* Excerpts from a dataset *
========

(* ===== verification/Settle.v ===== *)
(** * Settle: every run ends, and a run alone

    The process of [Overlap] comes to rest: the steps of the runs under
    way, a step of a call of [load_model] or the delivery of a page,
    are well founded by the measure [effort] (the steps the calls have
    left and the number of runs under way), and while a run is under
    way one of them can be taken: the thread that holds the lock of
    the cache can always step, and a thread whose call has returned
    can always deliver.

    A request that arrives while no run is under way and whose run goes
    on alone to its end leaves the process as [World] is after serving
    the request.  So the worlds of [World] are among the states of the
    process: with [Overlap.overlap_serial] the browsers are shown the
    same whether the runs overlap or not. *)

From Stdlib Require Import Wf_nat.
From S2P Require Import Prelude PyFloat Runtime Keeps Fixtures.
From S2P Require Import Gateway Predict Docs App Logfree Cachefree.
From S2P Require Import Session Spec Threads Browser World Scoring.
From S2P Require Import Interleave Overlap.

(** ** Definitions *)

(** The runs under way go on: a call takes a step or a run ends; no
    request arrives. *)
Definition carries_on (o o' : overlap) : Prop :=
  exists k, proceed k o = Some o' \/ finish k o = Some o'.

(** The steps the runs under way have left, at most. *)
Definition effort (o : overlap) : nat :=
  work (ov_system o) + size (ov_flights o).

(** The run [f] of the browser [k] is the one run under way or the
    last one that ended: its call is under way and the served world is
    [w], or its call has returned and the served world is [w']. *)
Inductive alone (k : nat) (f : flight) (w w' : world) (o : overlap)
    : Prop :=
| alone_inside p :
    ov_flights o !! k = Some f ->
    sy_threads (ov_system o) !! k = Some p -> final p = false ->
    matches o w -> alone k f w w' o
| alone_returned p :
    ov_flights o !! k = Some f ->
    sy_threads (ov_system o) !! k = Some p -> final p = true ->
    matches o w' -> alone k f w w' o
| alone_delivered :
    ov_flights o !! k = None -> matches o w' -> alone k f w w' o.

(** ** Every run ends *)

Lemma carries_on_ostep ok o o' : carries_on o o' -> ostep ok o o'.
Proof. intros [k [H|H]]; [by eapply o_proceed|by eapply o_finish]. Qed.

Lemma work_leave k p s :
  sy_threads s !! k = Some p -> (work (leave k s) + rank p = work s)%nat.
Proof.
  intros Hk. unfold work. cbn [leave sy_threads].
  rewrite (map_fold_delete_L _ _ k p (sy_threads s)); [lia|intros; lia|done].
Qed.

Lemma carries_on_effort o o' :
  carries_on o o' -> (effort o' < effort o)%nat.
Proof.
  unfold effort.
  intros [k [(f & s' & Hf & Ha & ->)%proceed_inv|(c & Hc & ->)%finish_inv]];
    cbn [ov_system ov_flights].
  - apply Nat.add_lt_mono_r, advances_work. by eexists _, _.
  - unfold pending in Hc.
    destruct (ov_flights o !! k) as [f|] eqn:Hf; [|done].
    destruct (sy_threads (ov_system o) !! k) as [p|] eqn:Hk; [|done].
    pose proof (work_leave k p _ Hk).
    pose proof (map_size_delete k (ov_flights o)) as Hsz.
    rewrite Hf in Hsz.
    assert (size (ov_flights o) <> 0%nat).
    { intros Hz%map_size_empty_inv. by rewrite Hz, lookup_empty in Hf. }
    lia.
Qed.

(** Whether a thread can step does not depend on the files. *)
Lemma advance_env e e' k s :
  is_Some (advance e k s) -> is_Some (advance e' k s).
Proof.
  unfold advance. destruct (sy_threads s !! k) as [p|]; [|done].
  cbn [mbind option_bind]. by destruct p.
Qed.

Lemma resume_final p cx : final p = true -> is_Some (resume p cx).
Proof. destruct p; by eauto. Qed.

(** While a run is under way, a call can step or a run can end. *)
Lemma steady_progress ok o :
  steady ok o -> ~ at_rest o -> exists o', carries_on o o'.
Proof.
  intros Hs (k & f & Hf)%map_choose.
  destruct (proj2 (sd_threads ok o Hs k) (mk_is_Some _ _ Hf)) as [p Hk].
  destruct (final p) eqn:Hp.
  - destruct (resume_final p (cx_of (fl_env f) (fl_session f)) Hp)
      as [r Hr].
    eexists. exists k. right. unfold finish, pending. rewrite Hf, Hk.
    cbn [mbind option_bind]. by rewrite Hr.
  - destruct (coherent_progress (fl_env f) _ k p (sd_coherent ok o Hs) Hk Hp)
      as (j & s' & Ha).
    assert (is_Some (ov_flights o !! j)) as [g Hg].
    { apply (sd_threads ok o Hs). unfold advance in Ha.
      by destruct (sy_threads _ !! j). }
    destruct (advance_env _ (fl_env g) j _ (mk_is_Some _ _ Ha)) as [s'' Ha'].
    eexists. exists j. left. unfold proceed. rewrite Hg.
    cbn [mbind option_bind]. by rewrite Ha'.
Qed.

Lemma carries_on_steady ok o o' :
  carries_on o o' -> steady ok o -> steady ok o'.
Proof.
  intros [k [H|H]]; [by eapply proceed_steady|by eapply finish_steady].
Qed.

(** The runs under way cannot go on for ever. *)
Lemma carries_on_wf : well_founded (flip carries_on).
Proof.
  apply (well_founded_lt_compat _ effort). intros o' o.
  apply carries_on_effort.
Qed.

Lemma steady_settles ok o :
  steady ok o -> exists o', rtc carries_on o o' /\ at_rest o'.
Proof.
  induction (carries_on_wf o) as [o _ IH]. intros Hs.
  destruct (base.decide (at_rest o)) as [|Hr]; [by exists o|].
  destruct (steady_progress ok o Hs Hr) as [o1 H1].
  destruct (IH o1 H1 (carries_on_steady ok o o1 H1 Hs))
    as (o' & Hrtc & Ho').
  exists o'. split; [by eapply rtc_l|done].
Qed.

(** ** A request served alone *)

Section served_alone.
Context (ok : env -> Prop) (k : nat) (f : flight) (w w' : world).
Context (Hw : receive (fl_env f) (fl_request f) w = Some w').

Lemma alone_carries_on o o' :
  steady ok o -> (forall j, j <> k -> ov_flights o !! j = None) ->
  alone k f w w' o -> carries_on o o' ->
  alone k f w w' o' /\ forall j, j <> k -> ov_flights o' !! j = None.
Proof using Hw.
  intros Hs Hj Ha [j [Hp|Hf]].
  - destruct (base.decide (j = k)) as [->|Hne];
      [|by apply proceed_inv in Hp as (g & _ & Hg & _); rewrite Hj in Hg].
    destruct Ha as [p Hf Hk Hp' Hm|p Hf Hk Hp' Hm|Hf Hm];
      [|by apply proceed_inv in Hp as (g & s' & _ & Ha & _);
          unfold advance in Ha; rewrite Hk in Ha; destruct p
       |by apply proceed_inv in Hp as (g & _ & Hg & _); rewrite Hf in Hg].
    destruct (proceed_cases ok k o o' w Hp Hs Hm)
      as (g & q & q' & Hg & Hfl & _ & _ & Hk' & Hcase).
    rewrite Hf in Hg. injection Hg as <-. rewrite Hfl. split; [|done].
    destruct (final q') eqn:Hq'.
    + destruct Hcase as [Hr Hm']. rewrite Hw in Hr. injection Hr as ->.
      eapply alone_returned; by rewrite ?Hfl.
    + eapply alone_inside; by rewrite ?Hfl.
  - pose proof (finish_matches j o o' w' Hf) as Hm'.
    apply finish_inv in Hf as (c & Hc & ->). unfold pending in Hc.
    destruct (ov_flights o !! j) as [g|] eqn:Hg; [|done].
    destruct (base.decide (j = k)) as [->|Hne]; [|by rewrite Hj in Hg].
    cbn [ov_flights]. split.
    + apply alone_delivered; [apply lookup_delete_eq|]. apply Hm'.
      destruct Ha as [p _ Hk Hp _|p _ _ _ Hm|_ Hm]; [|done..].
      rewrite Hk in Hc. by destruct p.
    + intros i Hi. rewrite lookup_delete_ne by done. by apply Hj.
Qed.

Lemma alone_settles o o' :
  steady ok o -> (forall j, j <> k -> ov_flights o !! j = None) ->
  alone k f w w' o -> rtc carries_on o o' -> at_rest o' -> matches o' w'.
Proof using Hw.
  intros Hs Hj Ha Hrtc. induction Hrtc as [o|o o1 o2 H1 _ IH].
  - intros Hr. destruct Ha as [p Hf|p Hf|]; [..|done];
      by rewrite Hr, lookup_empty in Hf.
  - destruct (alone_carries_on o o1 Hs Hj Ha H1) as [Ha1 Hj1].
    apply IH; [by eapply carries_on_steady|done..].
Qed.

End served_alone.

(** One request at a time is a case of the overlap: the request
    arrives and its run goes on alone to its end. *)
Lemma serve_overlapped ok e q o w w' :
  ok e -> steady ok o -> at_rest o -> matches o w ->
  receive e q w = Some w' ->
  exists o1 o',
    arrive e q o = Some o1 /\ rtc carries_on o1 o'
    /\ at_rest o' /\ matches o' w'.
Proof.
  intros He Hs Hr Hm Hw. pose proof Hw as Hd. rewrite receive_demand in Hd.
  rewrite (matches_at_rest o w Hm Hr) in Hd.
  destruct (demand q (ov_clients o)) as [s|] eqn:Hq; [|done].
  destruct (arrive e q o) as [o1|] eqn:Ha;
    [|by unfold arrive in Ha; rewrite Hr, lookup_empty, Hq in Ha].
  pose proof (arrive_steady ok e q o o1 He Ha Hs) as Hs1.
  pose proof (arrive_matches e q o o1 w Ha Hm) as Hm1.
  destruct (steady_settles ok o1 Hs1) as (o' & Hrtc & Hr').
  exists o1, o'. do 3 (split; [done|]).
  apply arrive_inv in Ha as (s' & _ & Hq' & ->).
  rewrite Hq in Hq'. injection Hq' as <-.
  eapply (alone_settles ok (client_of q) (Flight e q s) w w' Hw);
    [done| |eapply (alone_inside _ _ _ _ _ Calling)|done..];
    cbn [ov_flights ov_system move sy_threads];
    rewrite ?lookup_insert_eq; try done.
  intros j Hj. by rewrite lookup_insert_ne, Hr.
Qed.

(** An arrival and the steps of the runs under way are steps of the
    process. *)
Lemma arrive_carries_on ok e q o o1 o' :
  ok e -> arrive e q o = Some o1 -> rtc carries_on o1 o' ->
  rtc (ostep ok) o o'.
Proof.
  intros He Ha Hrtc. eapply rtc_l; [by eapply o_arrive|].
  eapply rtc_subrel; [|done]. intros ??. apply carries_on_ostep.
Qed.

Lemma wreachable_overlapped ok w :
  wreachable ok w -> exists o, oreachable ok o /\ at_rest o /\ matches o w.
Proof.
  revert w. apply rtc_ind_r.
  { exists opening. split; [apply rtc_refl|]. split; [done|].
    apply opening_matches. }
  intros w w' _ [e q w1 w2 He Hw] (o & Ho & Hr & Hm).
  destruct (serve_overlapped ok e q o w1 w2 He (oreachable_steady ok o Ho)
              Hr Hm Hw) as (o1 & o' & Ha & Hrtc & Hr' & Hm').
  exists o'. split; [|done]. unfold oreachable. etrans; [done|].
  by eapply arrive_carries_on.
Qed.

(** ** Theorems *)

(** C19: Serving one request at a time is a case of the overlap.  Every
    world that is reached by serving requests one at a time is matched
    by a state of the process with overlapping runs in which no run is
    under way and the browsers are the same; and every request that is
    served in the world can arrive in that state, after which the
    steps of its run, alone, lead to a state that matches the world
    after the request.  With [Overlap.overlap_serial], the browsers
    see the same worlds whether the runs overlap or not. *)
Theorem overlap_complete ok w :
  wreachable ok w ->
  exists o,
    oreachable ok o /\ at_rest o /\ matches o w
    /\ ov_clients o = w_clients w
    /\ forall e q w',
         ok e -> receive e q w = Some w' ->
         exists o1 o',
           arrive e q o = Some o1 /\ rtc carries_on o1 o'
           /\ at_rest o' /\ matches o' w'.
Proof.
  intros (o & Ho & Hr & Hm)%wreachable_overlapped. exists o.
  do 3 (split; [done|]). split; [symmetry; by apply matches_at_rest|].
  intros e q w' He Hw.
  by apply (serve_overlapped ok e q o w w' He (oreachable_steady ok o Ho)).
Qed.

(** C20: Every run ends.  The steps of the runs under way (a call of
    [load_model] steps, a run whose call has returned delivers its
    page) are well founded; in every state the process can reach,
    either no run is under way or one of these steps can be taken; so
    they lead to a state in which no run is under way.  No run waits
    for ever for the lock of the cache, whatever the files hold. *)
Theorem runs_end :
  well_founded (flip carries_on)
  /\ forall ok o,
       oreachable ok o ->
       (at_rest o \/ exists o', carries_on o o')
       /\ exists o', rtc (ostep ok) o o' /\ at_rest o'.
Proof.
  split; [apply carries_on_wf|]. intros ok o Hs%oreachable_steady. split.
  - destruct (base.decide (at_rest o)) as [|Hr]; [by left|right].
    by eapply steady_progress.
  - destruct (steady_settles ok o Hs) as (o' & Hrtc & Hr). exists o'.
    split; [|done]. eapply rtc_subrel; [|done]. intros ??.
    apply carries_on_ostep.
Qed.

(** ** The theorems at the fixtures *)

Lemma overlap_complete_witness :
  exists o,
    oreachable any_env o /\ at_rest o /\ matches o two_visitors
    /\ ov_clients o = w_clients two_visitors
    /\ forall e q w',
         any_env e -> receive e q two_visitors = Some w' ->
         exists o1 o',
           arrive e q o = Some o1 /\ rtc carries_on o1 o'
           /\ at_rest o' /\ matches o' w'.
Proof. apply overlap_complete, two_visitors_reachable. Defined.
(* ===== verification/_CoqProject ===== *)
-Q . S2P
Prelude.v
Float64.v
Frame.v
Csv.v
Splitter.v
PyFloat.v
Format.v
Stats.v
TTest.v
Analysis.v
Dashboard.v
Layout.v
App.v
Renderer.v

========

* PROBLEM TO SOLVE *
I'd like the lines above from the one with "ok e -> arrive" up to and including the one with "intros w w'" copied exactly, with no other lines.

* REPLY *
  ok e -> arrive e q o = Some o1 -> rtc carries_on o1 o' ->
  rtc (ostep ok) o o'.
Proof.
  intros He Ha Hrtc. eapply rtc_l; [by eapply o_arrive|].
  eapply rtc_subrel; [|done]. intros ??. apply carries_on_ostep.
Qed.

Lemma wreachable_overlapped ok w :
  wreachable ok w -> exists o, oreachable ok o /\ at_rest o /\ matches o w.
Proof.
  revert w. apply rtc_ind_r.
  { exists opening. split; [apply rtc_refl|]. split; [done|].
    apply opening_matches. }
  intros w w' _ [e q w1 w2 He Hw] (o & Ho & Hr & Hm).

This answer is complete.